Vanderbilt was nicknamed "Commodore" because he got his climb out of poverty as a boat operator back in the 1810s, ferrying New York passengers between Staten Island and Manhattan. It was a very competitive business, but Cornelius Vanderbilt knew how to compete. He fought against the well-defended steamboat monopolies that had secured privileged routes around New York, buying out companies, although at times he even had some of his own operations bought out by others. But by the end of the 1830s, Vanderbilt had secured a number of his own steamboat monopolies, and in the early 1840s he began to manage small railroads that connected with his steamboat lines. In 1847 he took over a major railroad running from New York to Boston, and bought out a number of competitors, putting his railroad line in a dominant position on that vital route.
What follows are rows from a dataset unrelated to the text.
(** C2, as the claim states it, fails: with the clock on 2024-06-15 an
    entry dated 2024-06-16 lies after today, outside the window from
    [today - 30] to today, and [get_weight_progress(30)] returns it. *)
Lemma weight_progress_keeps_later_dates :
  get_weight_progress Sample.e15 Sample.with_tomorrow 30
    = Returns [("2024-06-16", 80%float)] /\
  Calendar.date_now_minus_days (now Sample.e15) 0 = Some "2024-06-15" /\
  spec_trailing_window (now Sample.e15) 30 "2024-06-16" = false.
Proof. repeat split; reflexivity. Qed.

(** ** [get_running_stats] *)

Lemma or_zero_integer (z : Z) : or_zero (Aggregate.Integer z) = PyInt z.
Proof.
  simpl. destruct (z =? 0) eqn:Hz; trivial.
  apply Z.eqb_eq in Hz. now subst.
Qed.

Lemma non_null_case_ran_one (rs : list row) :
  Aggregate.non_null (map case_ran_one rs)
  = map (fun r => if ran r then 1 else 0) rs.
Proof. induction rs as [|x rest IH]; simpl; [|rewrite IH]; reflexivity. Qed.

Lemma fold_left_add_running (rs : list row) (acc : Z) :
  fold_left Z.add (map (fun r : row => if ran r then 1 else 0) rs) acc
  = acc + Aggregate.length_Z (running rs).
Proof.
  unfold Aggregate.length_Z, running. revert acc.
  induction rs as [|x rest IH]; intros acc; simpl; [lia|].
  rewrite IH. destruct (ran x); simpl List.length; lia.
Qed.

Lemma sum_integer_running (rs : list row) :
  or_zero (Aggregate.sum_integer (map case_ran_one rs))
  = PyInt (Aggregate.length_Z (running rs)).
Proof.
  unfold Aggregate.sum_integer. rewrite non_null_case_ran_one.
  pose proof (fold_left_add_running rs 0) as Hsum.
  destruct (map (fun r : row => if ran r then 1 else 0) rs) as [|z zs] eqn:Hmap.
  - destruct rs; [reflexivity | discriminate].
  - rewrite or_zero_integer, Hsum. reflexivity.
Qed.

Lemma running_le_all (rs : list row) :
  Aggregate.length_Z (running rs) <= Aggregate.length_Z rs.
Proof.
  unfold Aggregate.length_Z, running.
  apply Nat2Z.inj_le, filter_length_le.
Qed.
Lemma signals_dispatched_other c c' p args s h :
  c <> c' -> sprites h !! p = Some s ->
  signals c (put_sprite p (Sprite.dispatched c' args s) h) = signals c h.
Proof.
  intros Hne Hs. unfold signals, put_sprite. cbn [sprites with_sprites].
  rewrite fmap_insert. apply insert_id. rewrite lookup_fmap, Hs.
  destruct c, c'; try reflexivity; contradiction.
Qed.

Lemma parent_of_sprite h a p s :
  parent_of h a = Some (p, s) -> sprites h !! p = Some s.
Proof.
  unfold parent_of. destruct (_parent a) as [q|]; [ | discriminate ].
  destruct (sprites h !! q) eqn:E; [ | discriminate ].
  intros H. injection H as -> ->. exact E.
Qed.



(** What a call of [update()] that returns true has done to the timing
    fields, on every path. *)
Lemma update_true_inv h self a :
  holds h self a ->
  match update self h with
  | Ok true h' =>
      exists now a',
        clock_of h a = Some now /\ holds h' self a' /\
        _timeLastFrame a' = Some now /\
        _timeNextFrame a' = Some (now + delay a)%float
  | _ => True
  end.
Proof.
  intros Ha. open_heap h.
  unfold update, resolve_currentFrame, onComplete, dispatch, stamp_times,
    game_time_now.
  crunch; try exact I;
    (eexists _, _; repeat split; reflexivity).
Qed.

(** C4 (as amended).  Every call of [update()] that returns true sets
    [_timeLastFrame] to the clock reading and [_timeNextFrame] to that reading
    plus [delay]: in the advance branch, in the loop branch and in the
    completion branch alike. *)
Theorem update_stamps_times h self a h' :
  holds h self a -> update self h = Ok true h' ->
  exists now a',
    clock_of h a = Some now /\ holds h' self a' /\
    _timeLastFrame a' = Some now /\
    _timeNextFrame a' = Some (now + delay a)%float.
Proof.
  intros Ha Hup. pose proof (update_true_inv h self a Ha) as H.
  rewrite Hup in H. exact H.
Qed.

Lemma update_stamps_times_witness :
  let h := set_now 2 300 (driven walk [100; 200]%float) in
  let h' := final (update 3 h) in
  update 3 h = Ok true h' /\
  exists now a',
    clock_of h (stamped 200
                  (set_currentFrame (Some (Frame.Build 2 64 16))
                     (set__frameIndex 2 (reset_at 0 [0; 1; 2] atlas walk))))
      = Some now /\
    holds h' 3 a' /\
    _timeLastFrame a' = Some now /\
    _timeNextFrame a' = Some (now + 100)%float.
Proof.
  cbv zeta.
  assert (E : update 3 (set_now 2 300 (driven walk [100; 200]%float)) =
              Ok true
                (final (update 3 (set_now 2 300 (driven walk [100; 200]%float)))))
    by (vm_compute; reflexivity).
  split; [ exact E | ].
  exact (update_stamps_times (set_now 2 300 (driven walk [100; 200]%float)) 3
           (stamped 200
              (set_currentFrame (Some (Frame.Build 2 64 16))
                 (set__frameIndex 2 (reset_at 0 [0; 1; 2] atlas walk))))
           (final (update 3 (set_now 2 300 (driven walk [100; 200]%float))))
           eq_refl E).
Defined.

(** Two readings that the order on doubles tells apart are different. *)
Lemma reading_neq (x y : float) :
  PrimFloat.leb x y <> PrimFloat.leb y y -> Some (Some x) <> Some (Some y).
Proof.
  intros H E. apply H.
  exact (f_equal
           (fun o : option (option float) =>
              match o with
              | Some (Some v) => PrimFloat.leb v y
              | _ => PrimFloat.leb y y
              end) E).
Qed.

(** C4, the claim as stated fails: three frames played once from time 0 at
    100 ms a frame, updated at 100 and 200; the call at 300 is the completing
    one, and it moves the two timing fields from (200, 300) to (300, 400). *)
Lemma update_completion_stamps_times :
  let h := set_now 2 300 (driven walk [100; 200]%float) in
  let h' := final (update 3 h) in
  update 3 h = Ok true h' /\
  isFinished <$> animations h' !! 3%positive = Some true /\
  _timeLastFrame <$> animations h !! 3%positive = Some (Some 200%float) /\
  _timeNextFrame <$> animations h !! 3%positive = Some (Some 300%float) /\
  _timeLastFrame <$> animations h' !! 3%positive = Some (Some 300%float) /\
  _timeNextFrame <$> animations h' !! 3%positive = Some (Some 400%float) /\
  _timeLastFrame <$> animations h' !! 3%positive
    <> _timeLastFrame <$> animations h !! 3%positive /\
  _timeNextFrame <$> animations h' !! 3%positive
    <> _timeNextFrame <$> animations h !! 3%positive.
Proof.
  cbv zeta. repeat (split; [ vm_compute; reflexivity | ]).
  split; vm_compute; apply reading_neq; vm_compute; discriminate.
Qed.

(** No call dispatches the completed signal on an instance that is looped. *)
Lemma looped_never_completes h self a c :
  holds h self a -> looped a = true ->
  signals Completed (final (run c self h)) = signals Completed h.
Proof.
  intros Ha Hl. open_heap h.
  destruct c; unfold run, set_frame, play, restart, stop, update, destroy,
    resolve_currentFrame, onComplete, dispatch, stamp_times, game_time_now;
    crunch; try reflexivity; try discriminate;
    unfold signals; cbn [sprites with_animations with_sprites];
    rewrite ?insert_insert_eq, fmap_insert; apply insert_id;
    rewrite lookup_fmap;
    match goal with H : _ !! _ = Some _ |- _ => rewrite H end; reflexivity.
Qed.
Lemma ReadFrom_loop_consumes (fuel : nat) :
  forall (s : stream) (b : Buffer) (l : LimitedReader) (rd : nat)
         (lg : list Event) (r : Buffer * option error) (w' : World),
    ReadFrom_loop fuel b l (mkWorld s rd lg) = Val r w' ->
    stream_len s - stream_len (source w') <= Z.max 0 (N l)
    /\ stream_len (source w') <= stream_len s
    /\ log w' = lg.
Proof.
  induction fuel as [|fuel IH]; intros s b l rd lg r w' H.
  - discriminate.
  - pose proof (stream_len_nonneg s) as Hs.
    cbn [ReadFrom_loop] in H.
    pose proof (Buffer_grow_room b) as Hroom.
    set (b1 := Buffer_grow b MinRead) in *.
    unfold bind, LimitedReader_Read in H.
    destruct (N l <=? 0) eqn:EN.
    + apply Z.leb_le in EN. cbn in H. injection H as _ <-. close_consumes.
    + apply Z.leb_gt in EN. unfold bind in H.
      set (p := if cap b1 - len (Bytes b1) >? N l then N l
                else cap b1 - len (Bytes b1)) in *.
      assert (Hp : 0 < p <= N l).
      { subst p. unfold MinRead in Hroom.
        destruct (cap b1 - len (Bytes b1) >? N l) eqn:E; [lia|].
        rewrite Z.gtb_ltb in E. apply Z.ltb_ge in E. lia. }
      unfold source_Read in H. cbn [source reads log] in H.
      destruct s as [|[d e] rest].
      * cbn in H. injection H as _ <-. close_consumes.
      * pose proof (len_nonneg d) as Hd.
        pose proof (stream_len_nonneg rest) as Hrest.
        destruct (len d <=? p) eqn:Ed.
        -- apply Z.leb_le in Ed. cbn [ret] in H.
           destruct e as [[|msg]|].
           ++ cbn in H. injection H as _ <-. close_consumes.
           ++ cbn in H. injection H as _ <-. close_consumes.
           ++ apply IH in H. cbn [N] in H. cbn [stream_len]. close_consumes.
        -- apply Z.leb_gt in Ed. cbn [ret] in H.
           assert (Hlen : len (firstn (Z.to_nat p) d) = p)
             by (rewrite len_firstn; lia).
           rewrite Hlen in H. apply IH in H. cbn [N stream_len] in H.
           rewrite len_skipn in H by lia. cbn [stream_len]. close_consumes.
Qed.
(** * The Hugging Face inference client: retry pipeline and response reshaping

    A shallow embedding of [internal/ai] (the service: [makeRequest],
    [GenerateText], [GenerateCompletion], [AnalyzeSentiment],
    [SummarizeText]) and of [internal/model] ([AIRequest.Validate] and
    the result records), followed by the properties the specification
    states about them.

    Conventions of the embedding.
    - A Go [string] or [[]byte] is a Rocq [string] (a sequence of bytes);
      [len] counts bytes.  A nil byte slice is the empty string: the code
      hands response bodies to [json.Unmarshal] only, which treats both
      alike.
    - A Go [int] is a [Z] kept inside 64 bits by [GoInt.wrap].
    - A [float32]/[float64] that is only stored and compared
      ([Temperature], [TopP], [Score]) is the rational it denotes;
      [Compression], which the code computes by a floating-point
      division, is a binary64 [float].
    - A [map[string]interface{}] is a [gmap string value]; a nil map is
      the empty map (the code only ranges over, writes to a non-nil, or
      marshals them).
    - What the code does to the outside (log lines, the inter-retry wait,
      HTTP exchanges) is recorded as a list of [Event]s; what the outside
      answers is read from a [World].
    - [encoding/json] and [net/url] are not part of the repository: they
      are taken as a [Runtime] of functions. *)

From Stdlib Require Import ZArith QArith.
From Stdlib Require Import Floats.PrimFloat Numbers.Cyclic.Int63.Uint63.
From stdpp Require Import strings gmap list sorting pretty.

Local Open Scope Z_scope.

(** ** Go integers *)

Module GoInt.

Definition min_int : Z := - 2 ^ 63.
Definition max_int : Z := 2 ^ 63 - 1.

Definition in_range (z : Z) : Prop := min_int <= z <= max_int.

(** Two's complement wrap-around of a mathematical integer into [int]. *)
Definition wrap (z : Z) : Z := (z + 2 ^ 63) mod 2 ^ 64 - 2 ^ 63.

Definition add (a b : Z) : Z := wrap (a + b).
Definition sub (a b : Z) : Z := wrap (a - b).
(** Go's [/] truncates toward zero. *)
Definition div (a b : Z) : Z := wrap (Z.quot a b).

End GoInt.

(** ** Go strings: the functions of [strings] and the slices the code uses *)

Definition len (s : string) : Z := Z.of_nat (String.length s).
(** * bbc-common: the persistence access layer, embedded in Rocq

    A shallow embedding of the Go packages [models], [ydb] and [telegram]
    of arseniisemenow/bbc-common.  Go functions become state-passing
    functions over a [World] that holds everything the package reads or
    writes outside its arguments: the process environment, the wall
    clock, the random source behind [uuid.New], the package variables of
    the connection provider, the tables of the store and the outcome of
    each network round trip.

    - [pkg/models]                      : section "Domain entities"
    - [pkg/ydb/errors.go]               : section "Errors"
    - the connection provider           : [Module Connection]
    - [pkg/ydb/repository.go]           : [Module Repository]
    - the client of [interface.go]      : [Module Client]
    - the query layer of [interface.go] : [Module Queries]
    - the telegram helpers              : [Module Telegram]                    *)

From Stdlib Require Import ZArith Lia List Ascii String.
From stdpp Require Import base option numbers list gmap strings.

Local Open Scope string_scope.
Local Open Scope list_scope.
Local Open Scope Z_scope.

(* ===================================================================== *)
(** ** Go primitives                                                      *)
(* ===================================================================== *)

(** Fixed-width conversions, with their wrap-around written out. *)
Definition uint32 (z : Z) : Z := z mod 2 ^ 32.
Definition uint64 (z : Z) : Z := z mod 2 ^ 64.
Definition int32 (z : Z) : Z := (z + 2 ^ 31) mod 2 ^ 32 - 2 ^ 31.

(** [time.Time] as an instant: whole seconds since the Unix epoch and the
    nanoseconds within that second.  Location and monotonic reading play no
    part in what the package stores. *)
Record time_Time := mkTime { unix_sec : Z; nanos : Z }.

(** [time.Time{}]: January 1 of year 1, 00:00:00 UTC. *)
Definition zero_Time : time_Time := mkTime (-62135596800) 0.

Definition Time_IsZero (t : time_Time) : bool :=
  (unix_sec t =? -62135596800) && (nanos t =? 0).

(** [t.Unix()] *)
Definition Time_Unix (t : time_Time) : Z := unix_sec t.

(** [t.UnixMicro()] *)
Definition Time_UnixMicro (t : time_Time) : Z := unix_sec t * 1000000 + nanos t / 1000.

(** [time.Unix(sec, nsec)] for [0 <= nsec < 1e9] *)
Definition time_Unix (sec nsec : Z) : time_Time := mkTime sec nsec.

(** The instant with its sub-second part dropped. *)
Definition Time_seconds (t : time_Time) : time_Time := mkTime (unix_sec t) 0.

#[global] Instance time_Time_eq_dec : EqDecision time_Time.
Proof. solve_decision. Defined.

(** A Go string is a sequence of bytes; so is a [string] here. *)
Definition byte_string (codes : list nat) : string :=
  fold_right (fun c s => String (ascii_of_nat c) s) EmptyString codes.

(** [s[:hi]]: the slice expression panics when [hi > len(s)]. *)
Inductive panic := SliceBoundsOutOfRange (hi len : nat).

Fixpoint string_take (n : nat) (s : string) : string :=
  match n, s with
  | S k, String c rest => String c (string_take k rest)
  | _, _ => EmptyString
  end.

Definition slice_to (s : string) (hi : nat) : panic + string :=
  if (hi <=? String.length s)%nat then inr (string_take hi s)
  else inl (SliceBoundsOutOfRange hi (String.length s)).

(** [uuid.New().String()]: sixteen random bytes, the version and variant
    bits forced, printed as 8-4-4-4-12 lower-case hexadecimal digits. *)
Definition hex_digit (n : Z) : ascii :=
  ascii_of_nat (Z.to_nat (if n <? 10 then 48 + n else 87 + n)).

Definition hex_byte (b : Z) (rest : string) : string :=
  String (hex_digit ((b mod 256) / 16)) (String (hex_digit (b mod 16)) rest).

Definition uuid_v4 (random : list Z) : list Z :=
  let b := fun i => nth i random 0 mod 256 in
  map (fun i : nat =>
         if (i =? 6)%nat then Z.lor (Z.land (b i) 15) 64
         else if (i =? 8)%nat then Z.lor (Z.land (b i) 63) 128
         else b i)
      (seq 0 16).

Definition uuid_String (u : list Z) : string :=
  let b := fun i => nth i u 0 in
  let run := fun (from len : nat) rest => fold_right (fun i s => hex_byte (b i) s) rest (seq from len) in
  run 0%nat 4%nat (String "-" (run 4%nat 2%nat (String "-" (run 6%nat 2%nat
    (String "-" (run 8%nat 2%nat (String "-" (run 10%nat 6%nat EmptyString)))))))).

(* ===================================================================== *)
(** ** Errors ([pkg/ydb/errors.go])                                        *)
(* ===================================================================== *)

(** The four sentinels of [errors.go], the errors the SDK and the store
    produce, and [fmt.Errorf] with a [%w] verb, which keeps the cause. *)
Inductive error :=
| ErrMissingConfig
| ErrUserNotFound
| ErrTokensNotFound
| ErrSubscriptionNotFound
| ErrStore (msg : string)
| fmt_Errorf (format : string) (args : list Z) (cause : error).

#[global] Instance error_eq_dec : EqDecision error.
Proof. solve_decision. Defined.

(** [errors.Is(e, target)] *)
Fixpoint errors_Is (e target : error) : bool :=
  bool_decide (e = target) ||
  match e with
  | fmt_Errorf _ _ cause => errors_Is cause target
  | _ => false
  end.

(* ===================================================================== *)
(** ** Domain entities ([pkg/models])                                     *)
(* ===================================================================== *)

Definition UserStatus := string.
Definition UserStatusActive : UserStatus := "active".
Definition UserStatusInactive : UserStatus := "inactive".
Definition UserStatusUnauthenticated : UserStatus := "unauthenticated".

Record User := mkUser {
  User_TelegramChatID : Z;
  User_Status : UserStatus;
  User_CreatedAt : time_Time;
  User_LastAuthSuccessAt : option time_Time;
  User_LastAuthFailureAt : option time_Time }.

Record UserTokens := mkUserTokens {
  UserTokens_TelegramChatID : Z;
  UserTokens_AccessToken : string;
  UserTokens_RefreshToken : string;
  UserTokens_UserID : string;
  UserTokens_Datadome : string;
  UserTokens_AppToken : string;
  UserTokens_CreatedAt : time_Time;
  UserTokens_UpdatedAt : time_Time }.

Record SearchSubscription := mkSearchSubscription {
  Sub_ID : string;
  Sub_TelegramChatID : Z;
  Sub_FromPlaceID : string;
  Sub_FromPlaceName : string;
  Sub_ToPlaceID : string;
  Sub_ToPlaceName : string;
  Sub_DepartureDate : string;
  Sub_RequestedSeats : Z;
  Sub_IsActive : bool;
  Sub_CreatedAt : time_Time;
  Sub_LastCheckedAt : option time_Time }.

Record Notification := mkNotification {
  Notif_ID : string;
  Notif_TelegramChatID : Z;
  Notif_SubscriptionID : string;
  Notif_TripID : string;
  Notif_TelegramMessageID : Z;
  Notif_Status : string;
  Notif_CreatedAt : time_Time }.


(* ===================================================================== *)
(** ** The table store as the package sees it through the SDK              *)
(* ===================================================================== *)

(** Column types and values of [table/types], as far as the package builds
    them.  [types.TextValue] and [types.UTF8Value] build the same value. *)
Inductive ydb_Type := TypeInt32 | TypeInt64 | TypeBool | TypeUTF8 | TypeDatetime | TypeTimestamp.
Definition TypeText : ydb_Type := TypeUTF8.

Inductive Scalar :=
| SInt32 (z : Z)
| SInt64 (z : Z)
| SBool (b : bool)
| SText (s : string)
| SDatetime (seconds : Z)
| STimestamp (micros : Z).

Inductive Value :=
| Prim (s : Scalar)
| NullValue (t : ydb_Type)
| OptionalValue (v : Value).

#[global] Instance ydb_Type_eq_dec : EqDecision ydb_Type.
Proof. solve_decision. Defined.
#[global] Instance Scalar_eq_dec : EqDecision Scalar.
Proof. solve_decision. Defined.
#[global] Instance Value_eq_dec : EqDecision Value.
Proof. solve_decision. Defined.

Definition Int32Value (z : Z) : Value := Prim (SInt32 z).
Definition Int64Value (z : Z) : Value := Prim (SInt64 z).
Definition BoolValue (b : bool) : Value := Prim (SBool b).
Definition UTF8Value (s : string) : Value := Prim (SText s).
Definition TextValue (s : string) : Value := Prim (SText s).
Definition DatetimeValue (seconds : Z) : Value := Prim (SDatetime seconds).
Definition TimestampValue (micros : Z) : Value := Prim (STimestamp micros).

(** [types.TimestampValueFromTime]: microseconds since the epoch, unsigned. *)
Definition TimestampValueFromTime (t : time_Time) : Value :=
  TimestampValue (uint64 (Time_UnixMicro t)).

(** [types.OptionalValue(T, p)] as [repository.go] calls it, with a column
    type and a pointer to a value: a nil pointer is the null of that type. *)
Definition OptionalValueOf (t : ydb_Type) (p : option Value) : Value :=
  match p with
  | None => NullValue t
  | Some v => OptionalValue v
  end.

(** [true] for a value that is a null, however deep in optional wrappers. *)
Fixpoint is_null (v : Value) : bool :=
  match v with
  | Prim _ => false
  | NullValue _ => true
  | OptionalValue v' => is_null v'
  end.

(** A cell of a row: [None] is SQL NULL.  A bound parameter lands in a cell
    with its optional wrappers dropped. *)
Definition Cell := option Scalar.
Then with the beginning of the California gold rush in 1849 he switched to shipping on the high seas, even at one time attempting to put together a group to build a canal across Nicaragua between the Atlantic and Pacific. He failed at this attempt, but did set up a land and water connection between the two oceans, and then developed a Pacific steam line to California. In the 1850s he bought a large company that manufactured the steam engines for the steamboat industry, and also jumped into the trans-Atlantic steamship business. Even at one point he found himself deeply involved in Central America against a major competitor – and various authorities supporting that competitor ... including some military action. So Vanderbilt moved his operations further south to Panama and then acquired a monopoly on a steamship line running from there to California. During the Civil War he donated and staffed at his own expense his flagship, the Vanderbilt, which was used to hunt Confederate raiders (such as Confederate Admiral Semmes and his warship, Alabama). After the war he was joined by his son Billy in acquiring a number of New York railroads, and brought them together as the future New York Central Line, one of the first corporate giants in America. He also constructed a large railroad terminal in Manhattan on 42nd Street, also the forerunner of New York's Grand Central Terminal, the world's largest train station. The
only time Vanderbilt found his move blocked was in his attempt to buy
up the Erie Railroad, which Jay Gould and his associate James Fisk
fought off by watering down stock (quite in violation of the law, which
Fisk avoided by bribing New York legislators!), to weaken Vanderbilt's
position after Vanderbilt had bought up, at some considerable expense,
what he thought
would be a controlling share of the business. This massive issue of new
stocks by Gould and Fisk devalued Vanderbilt's stocks so badly that his
losses were enormous. This created a deep and lasting enmity between
Vanderbilt and these two equally ambitious and notoriously clever
financial wizards. But Vanderbilt would not again be on the losing side
of this rivalry, a rivalry that lasted all the way up to his death in
1877. At his death he was worth the monumental sum of $100 million,3 most of which went to his son Billy (although he was very generous to his other many sons and daughters). He also donated the $1 million that founded the university in Nashville, Tennessee, that still carries his name, which at the time was the largest charity contribution ever offered by a single donor. He also gave rather generously to churches, including the 8½ acres which he gave to the Moravian Church on Staten Island for a cemetery, where he himself is buried. Andrew Carnegie
Carnegie
came with his very poor parents from Scotland to Pittsburgh in 1848 at
age thirteen, to live with relatives, and soon found a menial job to
help support the family. But he quickly taught himself to read Morse
Code messages without having to first translate them, impressing
officials at the Pennsylvania Railroad who hired him for just such
work. Obvious to his supervisor, Carnegie was an eager and fast
learner, and as he studied the larger world of business he proved to be
a great strategic thinker – one who thought about how different
industrial operations could be combined to produce a complete in-house
operation, from securing a company's own raw materials, to building its
own machinery, and shipping on its own carriers to its own distribution
centers. Taking up this process of industrial combination himself,
Carnegie detected the central importance of the iron industry and set
up his own company to build the iron bridges that would be needed by
the railroad industry. He then branched into the world of iron
production, supplying his bridge company with its own iron. He then
advanced to the bigger business of steel production, assembling a huge
team of steel engineers, and soon was helping America to outpace
Britain and Germany (Prussia) in steel production. He then complemented
this business by going into the coal/coke business to supply his
ever-improving furnaces with their own fuel. His operations were so
efficient that he was able to slash steel prices, increasing immensely
the demand for his steel production. By the end of the 1800s Carnegie
was producing steel at the rate of 6,000 tons per day.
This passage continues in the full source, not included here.